Stored items:
Segment Open

(* ===== verification/GsReports.v ===== *)
(** * The reports of a scan and of a channel switch fit their buffers

    [/api/v1/scan], [/api/v1/csa] and the answer to [/api/v1/system/csa] append their pieces
    without a check of what is left.  The sizes of the fields, which the invariant of the
    supervisor keeps, are the reason that no report reaches the end of its buffer. *)

From S2P Require Import Prelude CFloat CString Strtod Decimal NumText Io Net GsText GsNet GsConfig.
From S2P Require Import GsProc GsState GsStats GsEmit GsRadio GsTunnel GsJson GsApi GsLoop GsLoad.
From S2P Require Import GsTime GsInv.

Local Open Scope list_scope.

(** ** Lengths of the pieces *)

Lemma strlen_quoted s : strlen (quoted s) = strlen s + 2.
Proof. unfold quoted. rewrite !strlen_app. change (strlen (str1 DQ)) with 1. lia. Qed.

Lemma strlen_key_is k v : strlen (key_is k v) = strlen k + 3 + strlen v.
Proof. unfold key_is. rewrite !strlen_app, strlen_quoted. change (strlen ":") with 1. lia. Qed.

Lemma strlen_key_str k v : strlen (key_str k v) = strlen k + 5 + strlen v.
Proof. unfold key_str. rewrite strlen_key_is, strlen_quoted. lia. Qed.

Lemma strlen_key_int k v : strlen (key_int k v) = strlen k + 3 + strlen (pretty v).
Proof. apply strlen_key_is. Qed.

Lemma strlen_commas_le n l : Forall (fun s => strlen s <= n) l ->
  strlen (commas l) <= Z.of_nat (length l) * (n + 1).
Proof.
  induction 1 as [|s l Hs Hl IH]; [done|]. cbn [commas]. destruct l as [|s' l].
  - cbn [length]. lia.
  - rewrite !strlen_app. change (strlen ",") with 1. cbn [length] in *. lia.
Qed.

Lemma strlen_commas_cons s s' l : strlen (commas (s :: s' :: l)) = strlen s + 1 + strlen (commas (s' :: l)).
Proof. cbn [commas]. rewrite !strlen_app. change (strlen ",") with 1. lia. Qed.

Lemma strlen_obj l : strlen (obj l) = 2 + strlen (commas l).
Proof.
  unfold obj. rewrite !strlen_app. change (strlen "{") with 1. change (strlen "}") with 1. lia.
Qed.

Lemma strlen_arr l : strlen (arr l) = 2 + strlen (commas l).
Proof.
  unfold arr. rewrite !strlen_app. change (strlen "[") with 1. change (strlen "]") with 1. lia.
Qed.

Lemma arr_le n k l : 0 <= n -> (length l <= k)%nat -> Forall (fun s => strlen s <= n) l ->
  strlen (arr l) <= 2 + Z.of_nat k * (n + 1).
Proof. intros Hn Hk Hl. rewrite strlen_arr. apply strlen_commas_le in Hl. nia. Qed.

Lemma ifaces_size l : names_short l -> strlen (arr (map quoted l)) <= 74.
Proof.
  intros [Hn Hl]. apply (arr_le 17 4); [done|by rewrite length_map|]. apply List.Forall_map.
  eapply List.Forall_impl; [|apply Hl]. intros s Hs. rewrite strlen_quoted. unfold IFNAMSIZ in Hs. lia.
Qed.

Lemma i64_range x : - 2 ^ 63 <= i64 x < 2 ^ 63.
Proof.
  unfold i64, swrap, wrap. pose proof (Z.mod_pos_bound x (2 ^ 64)) as H.
  change (64 - 1) with 63. destruct (Z.ltb_spec (x mod 2 ^ 64) (2 ^ 63)); lia.
Qed.

Lemma left_size n until now : strlen (printf_f n (ms_left until now)) <= 20 + Z.of_nat n.
Proof.
  apply (printf_f_length n _ 57 18); [lia..|]. apply millis_size.
  pose proof (i64_range (i64 until - i64 now)). lia.
Qed.

Lemma no_time_size n : strlen (printf_f n f0) <= 20 + Z.of_nat n.
Proof. by apply (printf_f_length n _ 57 18); [lia..|]. Qed.

Lemma bool_text_size b : strlen (bool_text b) <= 5.
Proof. by destruct b. Qed.

(** What a bounded number takes, as facts for [lia]. *)
Ltac digits v n := pose proof (pretty_length_nonneg v n ltac:(lia) ltac:(lia)).
Ltac signed v n := pose proof (pretty_length v n ltac:(lia) ltac:(lia)).
Ltac measure :=
  rewrite strlen_obj, !strlen_commas_cons; cbn [commas];
  rewrite ?strlen_key_str, ?strlen_key_int, ?strlen_key_is;
  repeat match goal with |- context [strlen (String ?a ?t)] =>
    let n := eval vm_compute in (strlen (String a t)) in change (strlen (String a t)) with n end.

(** ** The reports *)

Section Reports.
Context {EV : GsEnv} {ABI : CAbi} (tele : TelePages).

Lemma scan_report_size c now s : scan_ok c s -> strlen (scan_report now s) < SCAN_BODY.
Proof.
  intros [_ Hst Hn _ (Hi & Hs & Hf & Hh & Hd & Hc & _)]. unfold scan_report. cbn zeta.
  assert (exists ch ht, default (-1, EmptyString) (sc_steps s !! Z.to_nat (sc_cur_step s)) = (ch, ht) /\
    -1 <= ch <= 200 /\ strlen ht < 8) as (ch & ht & -> & Hch & Hht).
  { destruct (sc_steps s !! _) as [[ch ht]|] eqn:E; cbn; eexists _, _; (split; [done|]); [|done].
    rewrite Forall_forall in Hst. apply list_elem_of_lookup_2, Hst in E as [H1 H2].
    apply is_ht_short in H2. cbn in *. lia. }
  assert (0 <= scan_phase_num (sc_phase s) <= 3) as Hp by (by destruct (sc_phase s)).
  pose proof (ifaces_size _ Hi) as Hia.
  assert (strlen (arr (map (fun st : Z * string => pretty st.1) (sc_steps s))) <= 2 + Z.of_nat 32 * 4) as Hca.
  { apply (arr_le 3 32); [done|by rewrite length_map|]. apply List.Forall_map.
    eapply List.Forall_impl; [|exact Hst]. intros [a b] [Ha _]. cbn in *. digits a 3. lia. }
  match goal with |- context [printf_f 0 ?l] => assert (strlen (printf_f 0 l) <= 20) as Hl end.
  { destruct (bool_decide _); [apply (left_size 0)|apply (no_time_size 0)]. }
  unfold SCAN_MAX_STEPS in Hn. unfold SCAN_BODY. measure.
  digits (scan_phase_num (sc_phase s)) 1. digits (sc_sess s) 1. digits (sc_cur_step s) 2.
  digits (Z.of_nat (length (sc_steps s))) 2. digits (sc_hops_done s) 2. signed ch 3.
  signed (sc_found_chan s) 3. cbn [fst snd]. lia.
Qed.

Lemma csa_report_size c now s : csa_ok c s -> strlen (csa_report now s) < CSA_BODY.
Proof.
  intros [_ _ Hph Hfr _ (Hi & Hs & Ht & Htc & Hth & Hpc)]. unfold csa_report. cbn zeta.
  assert (0 <= csa_phase_num (cs_phase s) <= 3) as Hp by (by destruct (cs_phase s)).
  pose proof (ifaces_size _ Hi) as Hia. unfold INT_MIN, INT_MAX in *.
  match goal with |- context [printf_f 1 (if ?b || ?b' then ?l else f0)] =>
    assert (strlen (printf_f 1 (if b || b' then l else f0)) <= 21) as Hl
      by (destruct (b || b'); [apply (left_size 1)|apply (no_time_size 1)]);
    set (switch := if b || b' then l else f0) in * end.
  match goal with |- context [printf_f 1 (if ?b then ?l else f0)] =>
    assert (strlen (printf_f 1 (if b then l else f0)) <= 21) as Hr
      by (destruct b; [apply (left_size 1)|apply (no_time_size 1)]);
    set (revert := if b then l else f0) in * end.
  pose proof (bool_text_size (cs_no_revert s)). unfold CSA_BODY. measure.
  digits (csa_phase_num (cs_phase s)) 1. digits (cs_sess s) 10. digits (cs_frames_sent s) 1.
  digits (cs_frames_total s) 1. signed (cs_target_chan s) 10. signed (cs_prev_chan s) 10. lia.
Qed.

Lemma csa_answer_size c lead revert s : csa_ok c s -> 0 <= lead <= 5000 -> 0 <= revert <= 30000 ->
  strlen (csa_answer lead revert s) < CSA_BODY.
Proof.
  intros [_ _ Hph _ _ (Hi & Hs & _ & Htc & Hth & Hpc)] Hl Hr. unfold csa_answer.
  pose proof (ifaces_size _ Hi) as Hia. unfold INT_MIN, INT_MAX in *.
  pose proof (bool_text_size (cs_no_revert s)). unfold CSA_BODY. measure.
  digits (cs_sess s) 10. signed (cs_target_chan s) 10. signed (cs_prev_chan s) 10.
  digits lead 4. digits revert 5. lia.
Qed.

Lemma reported_fits cap s : strlen s < cap -> reported cap s = 200.
Proof. intros H. unfold reported. by rewrite (proj2 (Z.ltb_lt _ _) H). Qed.

(** In every state the supervisor reaches, both reports are answered whole, whatever the clock. *)
Theorem reports_fit content overlay port w m now : reaches tele content overlay port w m ->
  reported SCAN_BODY (scan_report now (gs_scan (mn_gs m))) = 200 /\
  reported CSA_BODY (csa_report now (gs_csa (mn_gs m))) = 200.
Proof.
  intros Hr. destruct (reaches_config _ _ _ _ _ _ Hr) as [c Hm].
  destruct (reaches_ok _ _ _ _ _ _ _ Hm Hr) as [[[] _ _] _].
  split; apply reported_fits; [by eapply scan_report_size|by eapply csa_report_size].
Qed.

(** The channel width to go back to is not checked: a quote is kept and printed. *)
Example prev_ht_quote : csa_prev_ht (Some "prev_ht=%22"%string) = str1 DQ.
Proof. reflexivity. Qed.

Lemma clamp_int_range lo hi v : lo <= hi -> lo <= clamp_int lo hi v <= hi.
Proof.
  intros H. unfold clamp_int. cbn zeta. destruct (Z.ltb_spec v lo).
  - destruct (Z.gtb_spec lo hi); lia.
  - destruct (Z.gtb_spec v hi); lia.
Qed.

(** A request for a switch is answered with one of the five codes: its own report, of the
    switch it armed from a query of any text, fits as well. *)
Theorem csa_answer_fits c qs g w : gs_inv c g ->
  In (route_csa qs g w).1.1 [200; 400; 404; 409; 503].
Proof.
  intros H. unfold route_csa.
  repeat match goal with
    | |- In (io_ret (_, _) _).1.1 _ => cbn; tauto
    | |- context [iface_list ?x] => destruct (iface_list x) as [[|i ifs]|] eqn:El
    | |- context [qs_text qs ?k] => destruct (qs_text qs k)
    | |- context [qs_get_int qs ?k] => destruct (qs_get_int qs k) as [chan|]
    | |- context [tx_port ?x ?y] => destruct (tx_port x y)
    | |- context [if ?b then _ else _] => destruct b eqn:?; cbn zeta
    end.
  unfold io_bind. destruct (now_us w) as [now w']. cbn [io_ret fst].
  rewrite reported_fits; [left; done|].
  pose proof (clamp_int_range 100 5000 (qs_int_or 500 qs "lead_ms") ltac:(lia)).
  pose proof (clamp_int_range 500 30000 (qs_int_or 3000 qs "t_revert_ms") ltac:(lia)).
  apply (csa_answer_size c); [|unfold csa_lead; lia|unfold csa_revert; lia].
  apply csa_armed_ok; [by eapply known_ifaces_in; [|apply negb_false_iff]|by eapply iface_list_short|].
  split; [lia|by apply negb_false_iff].
Qed.

End Reports.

Segment Closed

Scan the records for lines that hold "Require", and reproduce each one you find.

From S2P Require Import Prelude CFloat CString Strtod Decimal NumText Io Net GsText GsNet GsConfig.
From S2P Require Import GsProc GsState GsStats GsEmit GsRadio GsTunnel GsJson GsApi GsLoop GsLoad.
From S2P Require Import GsTime GsInv.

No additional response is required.